Top of Information given

(** [set_samples(self, sample_ids=None, sort=True)].  The result is the
    object after the call; on [Err] the exception leaves the method before
    either attribute is assigned. *)
Definition set_samples {D} (self : t D) (sample_ids : option (list string))
    (sort : bool) : result (t D) :=
  match sample_ids with
  | None => Ok (with_selection self (sample_id_list self) None)
  | Some sample_ids =>
      sample_idxs ← mapM (fun i => list_index i (sample_id_list self)) sample_ids;
      if sort then
        let sidx := np_argsort sample_idxs in
        sample_idxs' ← mapM (list_get sample_idxs) sidx;
        sample_ids' ← mapM (list_get sample_ids) sidx;
        Ok (with_selection self sample_ids' (Some sample_idxs'))
      else
        Ok (with_selection self sample_ids (Some sample_idxs))
  end.

(** [__init__(self, plink_prefix_path, select_samples=None)]: the selection
    is resolved by [set_samples] with its default [sort=True].  The object
    handed to [set_samples] has no [sample_ids] and [sample_idxs] yet; the
    two fields are filled with values [set_samples] never reads. *)
Definition __init__ {D} (plink_prefix_path : plink_files D)
    (select_samples : option (list string)) : result (t D) :=
  let pvar_df_id := pvar_id plink_prefix_path in
  let pgen_file := pgen plink_prefix_path in
  let num_variants := length pvar_df_id in
  let variant_ids := pvar_df_id in
  let variant_idx_dict := dict_of_enumerate variant_ids in
  let sample_id_list := psam_index plink_prefix_path in
  set_samples
    (Build pvar_df_id pgen_file num_variants variant_ids variant_idx_dict
           sample_id_list [] None)
    select_samples true.

Definition read_dosages_list `{Dtype D} (self : t D) (variant_ids : list string)
    : io (DataFrame D) :=
  variant_idxs ← lift (mapM (dict_get (variant_idx_dict self)) variant_ids);
  dosages ← read_dosages_list (pgen_file self) variant_idxs None;
  lift (pd_DataFrame dosages variant_ids (sample_ids self)).

Definition read_alleles_list {D} (self : t D) (variant_ids : list string)
    : io (DataFrame Z * DataFrame Z) :=
  variant_idxs ← lift (mapM (dict_get (variant_idx_dict self)) variant_ids);
  alleles ← read_alleles_list (pgen_file self) variant_idxs (sample_idxs self);
  df1 ← lift (pd_DataFrame (nd_slice_cols_step2 0 alleles) variant_ids (sample_ids self));
  df2 ← lift (pd_DataFrame (nd_slice_cols_step2 1 alleles) variant_ids (sample_ids self));
  mret (df1, df2).

Definition load_dosages_df `{Dtype D} (self : t D) : io (DataFrame D) :=
  dosages ← read_dosages_range (pgen_file self) 0 (Z.of_nat (num_variants self) - 1)
                               (sample_idxs self);
  lift (pd_DataFrame dosages (pvar_df_id self) (sample_ids self)).

End Pgen.

(** [load_dosages_df(plink_prefix_path, select_samples=None)]. *)
Definition load_dosages_df `{Dtype D} (plink_prefix_path : plink_files D)
    (select_samples : option (list string)) : io (DataFrame D) :=
  p ← lift (Pgen.__init__ plink_prefix_path select_samples);
  Pgen.load_dosages_df p.

(** ** Vocabulary of the statements *)

(** The identifiers found in the sample table at the given positions. *)
Definition store_ids (sample_id_list : list string) (idxs : list nat) : list string :=
  (fun i => default EmptyString (sample_id_list !! i)) <$> idxs.

(** The position [list.index] gives, for an identifier that is present. *)
Definition position_of (sample_id_list : list string) (id : string) : nat :=
  match list_index id sample_id_list with Ok k => k | Err _ => 0 end.

(** [k] is the first position of [id] in [l]. *)
Definition first_match (l : list string) (id : string) (k : nat) : Prop :=
  l !! k = Some id /\ forall j, j < k -> l !! j <> Some id.

(** The pgen file has one variant per pvar row and one sample per psam row. *)
Definition files_consistent {D} (files : plink_files D) : Prop :=
  raw_variant_ct (pgen files) = length (pvar_id files) /\
  raw_sample_ct (pgen files) = length (psam_index files).

(** The events of a call that opens a reader on [sample_subset], makes the
    decoder call [ev] and closes the reader; the sample count is asked for
    only when there is no subset. *)
Definition session_trace (sample_subset : option (list nat)) (ev : list event)
    : list event :=
  EvOpen sample_subset
    :: (match sample_subset with None => [EvRawSampleCt] | Some _ => [] end)
    ++ ev ++ [EvClose].

(** The reader a successful [pg.PgenReader(path, sample_subset=...)] gives,
    and the number of samples it decodes. *)
Definition reader_of {D} (st : pgen_store D) (sample_subset : option (list nat))
    : PgenReader D :=
  MkReader st (default (seq 0 (raw_sample_ct st)) sample_subset).

Definition sample_ct {D} (st : pgen_store D) (sample_subset : option (list nat)) : nat :=
  length (rd_samples (reader_of st sample_subset)).

(** What ties a session to its files: the index is the index of the variant
    ids, the pgen file has one variant per id, and there is one sample label
    per decoded sample. *)
Definition session_consistent {D} (p : Pgen.t D) : Prop :=
  Pgen.variant_idx_dict p = dict_of_enumerate (Pgen.variant_ids p) /\
  length (Pgen.variant_ids p) = raw_variant_ct (Pgen.pgen_file p) /\
  length (Pgen.sample_ids p) = sample_ct (Pgen.pgen_file p) (Pgen.sample_idxs p).

(** The positions [set_samples] stores with [sort=True] for known ids: their
    first-match positions, ascending. *)
Definition sorted_positions (sample_id_list : list string) (ids : list string)
    : list nat :=
  merge_sort le (position_of sample_id_list <$> ids).

(** How a retrieval call ends when it is given a subset the decoder refuses:
    at the conversion when a position does not fit [uint32], else at the
    decoder's open call, made with the subset as it was given. *)
Definition refused_subset_outcome {A} (sample_subset : list nat) (tr : list event)
    : result A * list event :=
  if forallb fits_uint32 sample_subset
  then (Err DecoderError, tr ++ [EvOpen (Some sample_subset)])
  else (Err OverflowError, tr).

(** ** A small fileset for the examples

    Three variants over three samples; dosages are written as rationals. *)

#[global] Instance float_dtype : Dtype Q := 0%Q.

Definition ex_store : pgen_store Q :=
  PgenStore 3 3
    (fun v s => inject_Z (Z.of_nat ((v + s) mod 3)))
    (fun v s => nth s [(0, 1); (-9, -9); (1, 1)]%Z (0, 0)%Z).

Definition ex_files : plink_files Q :=
  PlinkFiles ["v0"; "v1"; "v2"] ["a"; "b"; "c"] ex_store.

(** The session [Pgen(prefix)] builds on [ex_files]. *)
Definition ex_session : Pgen.t Q :=
  Pgen.Build ["v0"; "v1"; "v2"] ex_store 3 ["v0"; "v1"; "v2"]
             (dict_of_enumerate ["v0"; "v1"; "v2"]) ["a"; "b"; "c"]
             ["a"; "b"; "c"] None.

(** The session after selecting the single sample [b]. *)
Definition ex_session_b : Pgen.t Q :=
  Pgen.with_selection ex_session ["b"] (Some [1]).

(** A variant table in which the id [rs1] occurs at rows 0 and 2. *)
Definition ex_files_dup : plink_files Q :=
  PlinkFiles ["rs1"; "rs2"; "rs1"] ["a"; "b"; "c"] ex_store.

(** Unfolds the combinators of [io]. *)
Ltac io_unfold :=
  unfold with_reader, pg_open, get_raw_sample_ct, emit, lift,
    mbind, io_bind, mret, io_ret, mthrow, io_throw.

(** * Properties *)

(** ** Comprehensions over [result] *)

Section mapM_result.
Context {A B : Type} (f : A -> result B).

Lemma mapM_result_cons x l :
  mapM f (x :: l) = (y ← f x; k ← mapM f l; mret (y :: k)).
Proof. reflexivity. Qed.

Lemma mapM_result_Ok l k :
  mapM f l = Ok k <-> Forall2 (fun x y => f x = Ok y) l k.
Proof.
  revert k. induction l as [|x l IH]; intros k.
  - split.
    + intros Hk. injection Hk as <-. constructor.
    + intros Hk. inversion Hk. reflexivity.
  - rewrite mapM_result_cons. split.
    + destruct (f x) as [y|e] eqn:Hx; [|discriminate]. simpl.
      destruct (mapM f l) as [k'|e] eqn:Hl; [|discriminate]. simpl.
      intros Hk. injection Hk as <-. constructor; [done|]. by apply IH.
    + intros Hk. inversion Hk as [|? y ? k' Hx Hl]; subst.
      apply IH in Hl. rewrite Hx. simpl. rewrite Hl. reflexivity.
Qed.

Lemma mapM_result_fmap (g : A -> B) l :
  Forall (fun x => f x = Ok (g x)) l -> mapM f l = Ok (g <$> l).
Proof.
  intros Hl. apply mapM_result_Ok. induction Hl; constructor; auto.
Qed.

Lemma mapM_result_length l k : mapM f l = Ok k -> length k = length l.
Proof. intros Hk%mapM_result_Ok. symmetry. by eapply Forall2_length. Qed.

(** When [f] can only fail with [e], a comprehension with a failing element
    fails with [e]. *)
Lemma mapM_result_Err e l :
  (forall x e', f x = Err e' -> e' = e) ->
  Exists (fun x => f x = Err e) l -> mapM f l = Err e.
Proof.
  intros Honly. induction l as [|x l IH]; intros Hex.
  - inversion Hex.
  - rewrite mapM_result_cons.
    destruct (f x) as [y|e'] eqn:Hx; simpl.
    + inversion Hex as [? ? Hbad|? ? Hbad]; subst; [congruence|].
      rewrite (IH Hbad). reflexivity.
    + by rewrite (Honly _ _ Hx).
Qed.
End mapM_result.

(** ** [list.index] *)

Lemma list_index_Ok x l k :
  list_index x l = Ok k <->
  l !! k = Some x /\ forall j, j < k -> l !! j <> Some x.
Proof.
  revert k. induction l as [|y l IH]; intros k; simpl.
  - split; [discriminate|]. intros [Hk _]. discriminate.
  - destruct (decide (y = x)) as [->|Hne].
    + split.
      * intros Hk. injection Hk as <-. split; [done|]. intros j Hj. lia.
      * intros [Hk Hfirst]. destruct k as [|k]; [done|].
        exfalso. apply (Hfirst 0); [lia|done].
    + split.
      * intros Hk. destruct (list_index x l) as [k'|e]; simpl in Hk; [|discriminate].
        injection Hk as <-.
        destruct (proj1 (IH k') eq_refl) as [Hk' Hfirst]. split; [done|].
        intros [|j] Hj; simpl; [congruence|]. apply Hfirst. lia.
      * intros [Hk Hfirst]. destruct k as [|k]; simpl in Hk; [congruence|].
        assert (list_index x l = Ok k) as ->; [|reflexivity].
        apply IH. split; [done|]. intros j Hj.
        apply (Hfirst (S j)). lia.
Qed.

Bottom of Information given

**Your task:** The response must consist of the lines above, from the first one through the line containing "let sidx := np_argsort sample_idxs in", reproduced exactly.

**The completed task:**
(** [set_samples(self, sample_ids=None, sort=True)].  The result is the
    object after the call; on [Err] the exception leaves the method before
    either attribute is assigned. *)
Definition set_samples {D} (self : t D) (sample_ids : option (list string))
    (sort : bool) : result (t D) :=
  match sample_ids with
  | None => Ok (with_selection self (sample_id_list self) None)
  | Some sample_ids =>
      sample_idxs ← mapM (fun i => list_index i (sample_id_list self)) sample_ids;
      if sort then
        let sidx := np_argsort sample_idxs in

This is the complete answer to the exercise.